Berikut adalah beberapa sikap yang mungkin diambil oleh birokrat dalam menyikapi
perubahan digitalisasi pemerintahan:

- Menerima perubahan : Birokrat dapat menerima perubahan digitalisasi pemerintahan


sebagai bagian dari tugas dan tanggung jawab mereka. Mereka dapat melihat manfaat
dari digitalisasi dalam meningkatkan efisiensi, transparansi, dan kualitas pelayanan
publik.
- Belajar dan beradaptasi: Birokrat perlu belajar dan beradaptasi dengan teknologi baru
yang muncul sebagai bagian dari digitalisasi pemerintahan. Mereka dapat mengikuti
pelatihan dan pengembangan keterampilan yang diperlukan untuk menghadapi
perubahan ini.
- Menghadapi tantangan : Birokrat dapat menghadapi tantangan dalam
mengimplementasikan digitalisasi pemerintahan, seperti kekurangan sumber daya,
perubahan proses kerja, dan resistensi terhadap perubahan. Mereka perlu mencari solusi
untuk mengatasi tantangan ini dan memastikan keberhasilan digitalisasi pemerintahan.
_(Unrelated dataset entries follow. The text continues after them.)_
(* ===== verification/Ip.v ===== *)
(** * IP routing (src/src/lwip/core/ipv4/ip.c)

    [ip_route] picks the interface for a destination. *)
From S2P Require Import Prelude ByteOrder IpAddr.

(** The loop of [ip_route] over the interface list; [same_addr] is the last
    interface whose own address is the destination. [nif] gives the struct of
    an interface of type [X]. *)
Fixpoint route_loop {X} (nif : X -> netif) (l : list X) (dest : Z) (same_addr : option X) : option X * bool :=
  match l with
  | [] => (same_addr, false)
  | x :: l' =>
      if netif_is_up (nif x) then
        if dest =? nif_ip_addr (nif x) then route_loop nif l' dest (Some x)
        else if ip_addr_netcmp dest (nif_ip_addr (nif x)) (nif_netmask (nif x)) then (Some x, true)
        else route_loop nif l' dest same_addr
      else route_loop nif l' dest same_addr
  end.

Definition ip_route_of {X} (nif : X -> netif) (netif_list : list X) (netif_default : option X) (dest : Z) : option X :=
  match route_loop nif netif_list dest None with
  | (Some n, _) => Some n
  | (None, _) =>
      match netif_default with
      | None => None
      | Some n => if netif_is_up (nif n) then Some n else None
      end
  end.
Definition ip_route (netif_list : list netif) (netif_default : option netif) (dest : Z) : option netif :=
  ip_route_of (fun n => n) netif_list netif_default dest.
(** ** tcp_recved (tcp.c) *)
Definition tcp_recved (p : tcp_pcb) (e : tcp_env) (len : Z) : res (tcp_pcb * tcp_env) :=
  assert! negb (state_is (state p) LISTEN) in
  assert! len <=? 0xffff - rcv_wnd p in
  let p := p <| rcv_wnd := Z.min (u16 (rcv_wnd p + len)) TCP_WND |> in
  let! (infl, p) := tcp_update_rcv_ann_wnd p in
  if TCP_WND_UPDATE_THRESHOLD <=? s32 infl then
    let! (_, p, e) := tcp_output (tcp_ack_now p) e in Ok (p, e)
  else Ok (p, e).
Lemma adjust_ooseq_spec p i n hi E :
  rcv_at n hi E p -> oos_ok (n + 1) hi (ooseq p) ->
  in_seqno i = u32 (base + n) -> in_tcplen i = TCP_TCPLEN (inseg i) -> seg_at n (inseg i) ->
  n + TCP_TCPLEN (inseg i) <= hi ->
  exists s l, adjust_ooseq p i =
      Ok (p <| ooseq := l |>, i <| inseg := s |> <| in_tcplen := TCP_TCPLEN s |>) /\
    seg_at n s /\ n + TCP_TCPLEN s <= hi /\ oos_ok (n + TCP_TCPLEN s) hi l /\
    (l = [] -> TCP_TCPLEN (inseg i) <= TCP_TCPLEN s) /\
    (forall x l', l = x :: l' -> exists k, seg_at k x /\ n + TCP_TCPLEN s <= k /\
       Z.min (n + TCP_TCPLEN (inseg i)) k <= n + TCP_TCPLEN s /\
       n + TCP_TCPLEN (inseg i) <= k + TCP_TCPLEN x) /\
    (is_fin s = true -> l = []).
Proof.
  intros Hp Hl Hseq Htl Hs Hhi. destruct Hp as [Hn HW Hhi' Ha HE HE' Hm]. unfold TCP_WND, TCP_MSS in *.
  assert (forall p' : tcp_pcb, p' = p' <| ooseq := ooseq p' |>) as Hid by (by intros []).
  unfold adjust_ooseq. destruct (ooseq p) as [|x l] eqn:El.
  { exists (inseg i), []. split_and!; try done; try lia. rewrite <- El, <- Hid, <- Htl. do 2 f_equal. by destruct i. }
  rewrite <- El in *. fold (is_fin (inseg i)). destruct (is_fin (inseg i)) eqn:Ef.
  { exists (inseg i), []. split_and!; try done; try lia. rewrite <- Htl. do 2 f_equal. by destruct i. }
  destruct (drop_covered_spec i n hi (ooseq p) (n + 1)) as (fl & l' & H1 & H2 & H3 & H4); try done; try lia.
  rewrite H1. clear H1. set (s := (inseg i) <| seg_hflags := fl |>) in *.
  destruct l' as [|y l'].
  { exists s, []. simpl. split_and!; try done.
    - rewrite (seg_at_tcplen n s) by done. destruct (is_fin s) eqn:Efs; [destruct (H3 Efs) as [_ H3']|];
      rewrite (seg_at_tcplen n) in Hhi by done; rewrite ?Ef in *; unfold s; simpl; lia.
    - intros _. rewrite !(seg_at_tcplen n), Ef by done. change (seg_len s) with (seg_len (inseg i)).
      destruct (is_fin s); lia. }
  destruct H4 as (k & Hk & Hkl & Hy & Hyt & Hyf & Hl').
  assert (is_fin s = false) as Efs.
  { destruct (is_fin s) eqn:E2; [|done]. by destruct (H3 E2). }
  set (i2 := i <| inseg := s |> <| in_tcplen := TCP_TCPLEN s |>).
  change (in_seqno i2) with (in_seqno i). change (in_tcplen i2) with (TCP_TCPLEN s).
  change (inseg i2) with s.
  assert (TCP_TCPLEN s = seg_len (inseg i)) as Hts by (rewrite (seg_at_tcplen n), Efs by done; unfold s; simpl; lia).
  assert (TCP_TCPLEN (inseg i) = seg_len (inseg i)) as Hts' by (rewrite (seg_at_tcplen n), Ef by done; lia).
  assert (seg_seqno y = u32 (base + k)) as Hys by apply Hy.
  rewrite (TCP_SEQ_GT_pos _ _ (base + (n + seg_len (inseg i))) (base + k)).
  2: { rewrite Hseq, Hts. eq32_solve. }
  2: { rewrite Hys. eq32_solve. }
  2: seg_lia.
  destruct (Z.ltb_spec (base + k) (base + (n + seg_len (inseg i)))) as [Hlt|Hge].
  - assert (u16 (seg_seqno y - in_seqno i) = k - n) as -> by (rewrite Hys, Hseq; seg_lia || mlia).
    assert (has_flag (seg_hflags (s <| seg_len := k - n |>)) TCP_SYN = false) as -> by apply H2.
    set (s3 := realloc_seg _ _).
    assert (seg_at n s3) as Hs3 by (apply (seg_at_take n s (k - n)); try done; unfold s; simpl; lia).
    assert (TCP_TCPLEN s3 = k - n) as Ht3.
    { rewrite (seg_at_tcplen n) by done. unfold is_fin in *. unfold s3, realloc_seg. simpl. simpl in Efs. rewrite Efs. lia. }
    exists s3, (y :: l'). rewrite Ht3.
    match goal with |- context [in_seqno ?j + in_tcplen ?j] =>
      change (in_seqno j) with (in_seqno i); change (in_tcplen j) with (k - n) end.
    rewrite Hseq, Hys.
    assert (u32 (u32 (base + n) + (k - n)) = u32 (base + k)) as -> by mlia.
    rewrite Z.eqb_refl. simpl. split_and!; try done; try seg_lia.
    + exists k. split_and!; try done. lia.
    + intros x' l2 [= <- <-]. exists k. split_and!; try done; try lia. seg_lia.
  - exists s, (y :: l'). split_and!; try done; rewrite ?Hts; try seg_lia.
    + exists k. split_and!; try done. seg_lia.
    + intros x' l2 [= <- <-]. exists k. split_and!; try done; try lia. seg_lia.
    + congruence.
Qed.

(** What receiving leaves alone: everything but the receive variables, the
    out-of-sequence queue, the state and the flags. *)
Definition snd_side (p : tcp_pcb) : tcp_pcb :=
  p <| rcv_nxt := 0 |> <| rcv_wnd := 0 |> <| rcv_ann_wnd := 0 |> <| rcv_ann_right_edge := 0 |>
    <| ooseq := [] |> <| state := CLOSED |> <| flags := 0 |>.

Lemma advance p n hi E t : rcv_at n hi E p -> 0 <= t <= hi - n ->
  let p1 := p <| rcv_nxt := u32 (base + (n + t)) |> <| rcv_wnd := hi - (n + t) |> in
  exists d w, tcp_update_rcv_ann_wnd p1 = Ok (d, p1 <| rcv_ann_wnd := w |>) /\
    rcv_at (n + t) hi E (p1 <| rcv_ann_wnd := w |>).
Proof.
  intros [Hn HW Hhi Ha HE HE' Hm] Ht p1. unfold TCP_WND, TCP_MSS in *.
  destruct (rcv_ann_wnd_spec p1 (base + (n + t)) (base + E)) as (d & w & H1 & H2 & _);
    try done; unfold TCP_WND, TCP_MSS; unfold p1; simpl; try lia.
  exists d, w. split; [done|]. simpl in H2. split; simpl; try done; unfold TCP_WND, TCP_MSS; lia.
Qed.

(** Appending the next bytes to what has been collected. *)
Lemma collected_deliver n n1 len (fin : bool) i (i' := (if 0 <? len then deliver (slice n1 len bs) i else i)) :
  collected n n1 i -> 0 <= n <= n1 -> 0 <= len -> n1 + len <= zlen bs ->
  (fin = true -> n1 + len = zlen bs) ->
  collected n (n1 + len + if fin then 1 else 0) (if fin then got_fin i' else i').
Proof.
  intros [Hd Hf] Hn Hlen Hbs Hfin. rewrite Z.min_l in Hd by lia. split.
  - assert (recv_data (if fin then got_fin i' else i') = recv_data i') as -> by (by destruct fin).
    assert (Z.min (n1 + len + (if fin then 1 else 0)) (zlen bs) = n1 + len) as ->
      by (destruct fin; [rewrite Hfin by done|]; lia).
    unfold i'. destruct (Z.ltb_spec 0 len).
    + rewrite decide_True by lia. simpl. rewrite Hd. destruct (decide (n < n1)).
      * f_equal. assert (slice n1 len bs = slice (n + (n1 - n)) len bs) as -> by (f_equal; lia).
        rewrite slice_app by lia. f_equal. lia.
      * assert (n = n1) as -> by lia. do 2 f_equal. lia.
    + assert (len = 0) as -> by lia. rewrite Hd. by rewrite Z.add_0_r.
  - assert (has_flag (recv_flags i') TF_GOT_FIN = false) as Hi'.
    { unfold i'. destruct (0 <? len); simpl; rewrite Hf; apply bool_decide_eq_false; lia. }
    destruct fin; simpl.
    + rewrite has_flag_lor_l, orb_true_r. symmetry. apply bool_decide_eq_true. lia.
    + rewrite Hi'. symmetry. apply bool_decide_eq_false. lia.
Qed.
(** The unsent queue loses what is acknowledged when something that was sent
    is. *)
Lemma ack_unsent_spec k K N l : forall p,
  unsent p = l -> k = u32 K -> snd_nxt p = u32 N -> -1073741824 <= K - N <= 1073741824 ->
  snd_queuelen p = sum_clen (unacked p) + sum_clen l ->
  Forall (fun s => 1 <= seg_clen s) l -> Forall (fun s => 1 <= seg_clen s) (unacked p) -> 0 <= acked p ->
  (forall s, s ∈ l -> exists X, seg_pos X s /\ -1073741824 <= X - K <= 1073741824) ->
  exists p', ack_unsent l k p = Ok p' /\ queue_frame p' = queue_frame p /\
    unsent p' = (if K <=? N then drop_while (acked_by k) l else l) /\ unacked p' = unacked p /\
    snd_queuelen p' = sum_clen (unacked p') + sum_clen (unsent p') /\ 0 <= acked p' <= acked p.
Proof.
  induction l as [|s l IH]; intros p Hl Hk HN HKN Hq Hv Hu Ha Hpos; cbn [ack_unsent drop_while].
  { exists p. rewrite Hl. split_and!; try done; try lia. by destruct (K <=? N). }
  destruct (Hpos s) as (X & HX & HXK); [by left|].
  pose proof (seg_pos_tcplen _ _ HX) as Hs1.
  assert (TCP_SEQ_BETWEEN k (seg_seqno s + TCP_TCPLEN s) (snd_nxt p) = acked_by k s && (K <=? N)) as ->.
  { rewrite Hk at 2. rewrite (acked_by_pos K X) by (done || lia).
    rewrite (TCP_SEQ_BETWEEN_pos _ _ _ K (X + TCP_TCPLEN s) N); try done; try lia.
    - rewrite Hk. apply u32_eq32.
    - destruct HX as (-> & _). eq32_solve.
    - rewrite HN. apply u32_eq32. }
  destruct (Z.leb_spec K N) as [HKN'|HKN'].
  2: { rewrite andb_false_r. exists p. rewrite Hl. split_and!; done || lia. }
  rewrite andb_true_r. destruct (acked_by k s).
  - apply Forall_cons in Hv as [Hs Hv].
    set (p1 := if bool_decide (l = []) then _ else _).
    assert (queue_frame p1 = queue_frame p /\ unacked p1 = unacked p /\ unsent p1 = l /\
      snd_queuelen p1 = snd_queuelen p /\ acked p1 = acked p) as (Q1 & Q2 & Q3 & Q4 & Q5)
      by (unfold p1; by destruct bool_decide).
    destruct (free_acked_spec s p1) as (q & F1 & F2 & F3 & F4 & F5 & F6);
      [done| |by rewrite Q2|by rewrite Q3|by rewrite Q5|].
    { rewrite Q2, Q3, Q4, Hq, sum_clen_cons. lia. }
    rewrite F1. cbn [res_bind]. rewrite Q2 in F3, F5. rewrite Q3 in F4, F5. rewrite Q5 in F6.
    destruct (IH q) as (p' & I1 & I2 & I3 & I4 & I5 & I6); try done; try lia; try congruence.
    { assert (snd_nxt (queue_frame q) = snd_nxt (queue_frame p)) as Hn by (by rewrite F2, Q1). by rewrite <- HN. }
    { intros s' Hs'. apply Hpos. by right. }
    exists p'. split_and!; try done; try lia; try congruence.
  - exists p. rewrite Hl. split_and!; done || lia.
Qed.
(** Two segments that differ only in flags that do not count. *)
Definition same_place (s s' : tcp_seg) : Prop :=
  seg_seqno s' = seg_seqno s /\ seg_len s' = seg_len s /\ TCP_TCPLEN s' = TCP_TCPLEN s /\
  seg_clen s' = seg_clen s.
Lemma same_place_pos s s' U : same_place s s' -> seg_pos U s -> seg_pos U s'.
Proof. intros (H1 & H2 & H3 & H4) (G1 & G2 & G3 & G4). unfold seg_pos. by rewrite H1, H2, H3, H4. Qed.

Lemma as_sent_place p s : same_place s (as_sent p s).
Proof.
  unfold as_sent. destruct state_is; [done|]. split_and!; try done.
  unfold TCP_TCPLEN, set_hflag. cbn. rewrite has_flag_lor_l.
  by destruct (has_flag (seg_hflags s) _).
Qed.

(** Positions decide the comparisons of queued segments. *)
Lemma seg_lt X Y x y : seg_pos X x -> seg_pos Y y -> -1073741824 <= X - Y <= 1073741824 ->
  TCP_SEQ_LT (seg_seqno x) (seg_seqno y) = (X <? Y).
Proof.
  intros (Hx & _) (Hy & _) H. apply TCP_SEQ_LT_pos; [rewrite Hx|rewrite Hy|lia]; apply u32_eq32.
Qed.

Lemma snd_queue_put U u s s' v V : snd_queue U u (s :: v) V -> V - U <= 1073741823 -> same_place s s' ->
  snd_queue U (insert_sorted s' u) v V.
Proof.
  intros H. remember (s :: v) as w eqn:Ew. revert Ew.
  induction H as [|U x u w V Hs Hq IH|U x u w V Hs Hq IH]; intros Ew HV Hss; [done|..].
  - assert (0 < TCP_TCPLEN x) by apply Hs. rewrite Ew in Hq.
    destruct (snd_queue_mem _ _ _ _ s Hq) as (X & HX & HXp); [right; by left|].
    cbn [insert_sorted]. rewrite (seg_lt U X) by (try done; try (by eapply same_place_pos); lia).
    destruct (Z.ltb_spec U X); [|lia]. constructor; [done|]. apply IH; [done|lia|done].
  - injection Ew as -> ->. assert (seg_pos U s') as Hs' by (by eapply same_place_pos).
    assert (TCP_TCPLEN s' = TCP_TCPLEN s) as Ht by apply Hss.
    destruct u as [|y u]; cbn [insert_sorted]; [constructor; [done|by rewrite Ht]|].
    destruct (snd_queue_mem _ _ _ _ y Hq) as (Y & HY & HYp); [left; by left|].
    assert (0 < TCP_TCPLEN s) by apply Hs. rewrite (seg_lt Y U) by (done || lia).
    destruct (Z.ltb_spec Y U); [lia|]. constructor; [done|by rewrite Ht].
Qed.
- Mengutamakan pelayanan publik : Birokrat perlu tetap fokus pada pelayanan publik
yang berkualitas dalam proses digitalisasi pemerintahan. Mereka harus memastikan
bahwa pelayanan publik tetap efisien, tepat, dan cepat.
- Mengikuti regulasi: Birokrat perlu mengikuti regulasi yang terkait dengan digitalisasi
pemerintahan, seperti peraturan menteri tentang pengelolaan kinerja pegawai aparatur
negara dan reformasi birokrasi. Mereka harus memastikan bahwa implementasi
digitalisasi dilakukan sesuai dengan aturan yang berlaku.
- Menghadapi peluang: Birokrat dapat melihat adanya peluang dalam digitalisasi
pemerintahan, seperti peningkatan integritas aparatur, inovasi pelayanan publik yang
cepat, dan peningkatan efisiensi. Mereka dapat memanfaatkan peluang ini untuk
meningkatkan kualitas kerja mereka dan memberikan pelayanan publik yang lebih baik.